CAMPANELLI DI ALLARME
Il dolore o avere male alle articolazioni non è un segnale specifico di osteoporosi. «Ciò che deve mettere in allarme - prosegue Isaia - sono la familiarità, ovvero avere genitori che si sono fratturati il femore o le vertebre, l’assunzione di particolari farmaci che alla lunga possono danneggiare l’osso, avere avuto una frattura da fragilità, essere fumatrice, magre e con poca massa muscolare, fare vita sedentaria. Valutate queste condizioni, si potrà richiedere se necessario una densitometria ossea, ovvero un accertamento più approfondito, utile a un successivo riesame della situazione».

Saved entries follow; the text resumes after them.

(** admission is sound for the ledger. An order that pre-trade risk
    admits on a well-formed ledger is always accepted by [open_order] with
    the reservation the admission returned, and the participant's open
    quantity and worst-case position are within its limits afterwards;
    an unconstrained buyer must not already be overdrawn. *)
Theorem admitted_order_opens limits order listing l market a :
  ledger_ok l -> listing_positive listing market -> is_i64 (so_quantity order) ->
  (forall t, lg_terms l !! so_instrument_id order = Some t ->
     so_side order = Buy -> rl_cash_constrained limits = false ->
     solvent l (so_participant_id order) (it_currency t)) ->
  admit_order limits true order listing l market = Ok a ->
  exists l', open_order (so_participant_id order) (so_instrument_id order) (so_side order)
      (so_quantity order) (ad_reservation a) l = (l', Ok tt) /\
    let x := position l' (so_participant_id order) (so_instrument_id order) in
    open_total x <= rl_max_open_order_quantity limits /\
    Z.abs (worst_case_position (so_side order) x) <= Z.abs (rl_max_absolute_position limits).
Proof.
  unfold open_order. intros Hl Hpos Hq Hsol (t & Ha)%admit_Ok.
  assert (open_guards (so_side order) (so_quantity order) (ad_reservation a) true
    (cash l (so_participant_id order) (it_currency t))
    (position l (so_participant_id order) (so_instrument_id order))) as Hg.
  { destruct (so_side order) eqn:Hside.
    - eapply admitted_buy_guards; eauto. intros Hc. apply Hsol; auto. apply Ha.
    - eapply admitted_sell_guards; eauto. }
  destruct Ha as [Ht _ _ [_ Hopen] Hworst _].
  eexists. split.
  - apply change_open_Ok; [done |]. exists t. split; [by apply ok_or_Ok |]. by split.
  - rewrite position_put_cash, position_put_position, bool_decide_true by done.
    unfold open_total, worst_case_position in *. simpl.
    destruct (so_side order); simpl in *; [| destruct (rs_inventory _); simpl];
      split; lia.
Qed.

Definition demo_limits : RiskLimits := RiskLimits_new 100 200 150.
Definition demo_order : SubmitOrder := mkSubmitOrder 5 10 1 Buy 4 (Limit 20) false.
Definition demo_listing : ListingTerms := mkListingTerms (mkPriceBounds 1 1000) 2 1.

Lemma demo_listing_positive : listing_positive demo_listing None.
Proof. split; [reflexivity | discriminate]. Qed.

Lemma admitted_order_opens_witness :
  exists l', open_order 1 10 Buy 4 demo_buy demo = (l', Ok tt) /\
    let x := position l' 1 10 in
    open_total x <= 200 /\ Z.abs (worst_case_position Buy x) <= Z.abs 150.
Proof.
  apply (admitted_order_opens demo_limits demo_order demo_listing demo None
    (mkAdmission 20 demo_buy)); [apply demo_ok | apply demo_listing_positive | by ranges | |].
  - intros t _ _ H. discriminate H.
  - vm_compute. reflexivity.
Defined.

(** an admitted, opened, cash-constrained buy is funded at every price
    it can trade. Whatever fill of the order the book later produces, at a
    price no worse than the reservation price, with a fee within the
    listing's per-lot bound, as the next use of that participant's cash,
    settlement is never refused with [InsufficientCash]. *)
Theorem admitted_buy_is_funded limits order listing l market a l1 fill party l2 e :
  ledger_ok l -> is_i64 (so_quantity order) ->
  so_side order = Buy -> rl_cash_constrained limits = true ->
  admit_order limits true order listing l market = Ok a ->
  open_order (so_participant_id order) (so_instrument_id order) Buy
    (so_quantity order) (ad_reservation a) l = (l1, Ok tt) ->
  fl_instrument fill = so_instrument_id order -> fl_buyer fill = Some party ->
  fp_participant party = so_participant_id order ->
  fp_order party = Some (ad_reservation a) ->
  0 < fl_price fill <= ad_reservation_price a -> 0 < fl_quantity fill ->
  fp_fee party <= Z.max (lt_fee_bound listing) 0 * fl_quantity fill ->
  settle fill l1 = (l2, Err e) -> e <> LedgerError.InsufficientCash.
Proof.
  unfold open_order.
  intros Hl Hq Hside Hc (t & [Ht _ _ _ _ Hr])%admit_Ok
    (t' & Ht' & Hg & ->)%change_open_Ok Hfi Hb Hp Ho Hprice Hfq Hfee H ->; [| done].
  apply ok_or_Ok in Ht'. rewrite Ht in Ht'. injection Ht' as <-.
  apply settle_unfunded in H as (t2 & v & party' & Ht2 & [-> _]%notional_Ok & Hb' & H).
  rewrite Hb in Hb'. injection Hb' as <-. simpl in Ht2. rewrite Hfi, Ht in Ht2. injection Ht2 as <-.
  apply settle_party_unfunded in H as [_ H]. unfold released_cash in H. rewrite Ho in H.
  rewrite Hp, cash_put_cash, bool_decide_true in H by done.
  assert (rs_cash_per_lot (ad_reservation a) =
    ad_reservation_price a * it_multiplier t + Z.max (lt_fee_bound listing) 0) as Hcpl.
  { unfold admission_reservation in Hr. rewrite Hside, Hc in Hr.
    apply result_bind_Ok in Hr as (cpl & Hcpl%map_err_Ok & Hr).
    apply (cash_per_lot_Ok _ _ _ _ _ t) in Hcpl as [-> _]; [| done].
    chk. match goal with H : (if _ then _ else _) = _ |- _ => by apply if_err_Ok in H as [_ ->] end. }
  pose proof (lo_terms l Hl _ _ Ht) as [_ _ [Hm _]].
  destruct Hg as [_ _ _ _ _ _ Hav _ _]. specialize (Hav eq_refl eq_refl). simpl in Hav, H.
  enough (fl_price fill * fl_quantity fill * it_multiplier t <=
          ad_reservation_price a * it_multiplier t * fl_quantity fill) by (simpl in *; nia).
  assert (fl_price fill * (fl_quantity fill * it_multiplier t) <=
          ad_reservation_price a * (fl_quantity fill * it_multiplier t)); [| lia].
  apply Z.mul_le_mono_nonneg_r; [nia | lia].
Qed.

(** The seller of the witness's fill has no stock. *)
Lemma admitted_buy_is_funded_witness :
  LedgerError.InsufficientInventory <> LedgerError.InsufficientCash.
Proof.
  apply (admitted_buy_is_funded demo_limits demo_order demo_listing demo None
    (mkAdmission 20 demo_buy) (fst (open_order 1 10 Buy 4 demo_buy demo)) demo_naked_fill
    (mkFillParty 1 8 (Some demo_buy) true)
    (fst (settle demo_naked_fill (fst (open_order 1 10 Buy 4 demo_buy demo)))));
    [apply demo_ok | by ranges | try (vm_compute; reflexivity)..];
    vm_compute; try split; try reflexivity; discriminate.
Defined.

(** ** The overdrawn unconstrained buyer *)

(** A participant without a cash constraint that is overdrawn. *)
Definition overdrawn : Ledger := run_ops [OpPostCash 3 1 (-500)] demo.
Definition unconstrained : RiskLimits := mkRiskLimits 100 200 150 false (int_max U32).
Definition overdrawn_order : SubmitOrder := mkSubmitOrder 6 10 3 Buy 1 (Limit 20) false.

(** the solvency condition of admission soundness is needed. A buyer
    without a cash constraint whose available cash is negative (an earlier
    unconstrained fill leaves it so) is admitted with an empty reservation,
    and the ledger then refuses to open the very order that was admitted. *)
Theorem unconstrained_overdrawn_buy_refused_by_ledger :
  admit_order unconstrained true overdrawn_order demo_listing overdrawn None
    = Ok (mkAdmission 20 Reservation_NONE) /\
  snd (open_order 3 10 Buy 1 Reservation_NONE overdrawn) = Err LedgerError.InsufficientCash.
Proof. split; vm_compute; reflexivity. Qed.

UN PROBLEMA ANCHE ITALIANO
Si calcola che nei prossimi 40 anni, in assenza di percorsi diagnostici e terapeutici mirati per la popolazione a rischio, anche in Italia assisteremo al raddoppiare dell’incidenza delle fratture da fragilità ossea. «Questo perché la frattura – dichiara lo specialista – non viene gestita in modo appropriato o non in conformità con le Linee Guida Internazionali, specie quella del femore che è la più temuta, e che non può considerarsi risolta solo con la chirurgia, ma deve essere supportata da una terapia farmacologica». Secondo i dati pubblicati dall’AIFA (Agenzia Italiana del Farmaco) su 100 donne fratturate solo il 28% prosegue, dopo la chirurgia, il percorso terapeutico ma di queste circa la metà dopo un anno interrompe il trattamento o per gli effetti collaterali o per timore o perché il medico non insiste abbastanza.
«I dati scientifici – conclude Isaia - dimostrano che dopo una frattura, in assenza di adeguata terapia, entro 5 anni vi è forte probabilità di incorrere in un nuovo evento». Occorre però essere consapevoli che per essere efficace la terapia richiede costanza: «Il farmaco va inteso come una assicurazione sugli infortuni che riduce di circa il 50% l’incidenza di nuove fratture. Va cominciata quando l’osso si è completamente cicatrizzato, prima di questo momento la terapia sarebbe improduttiva sia per il paziente che per il sistema sanitario, e poi va continuata per tutta la vita».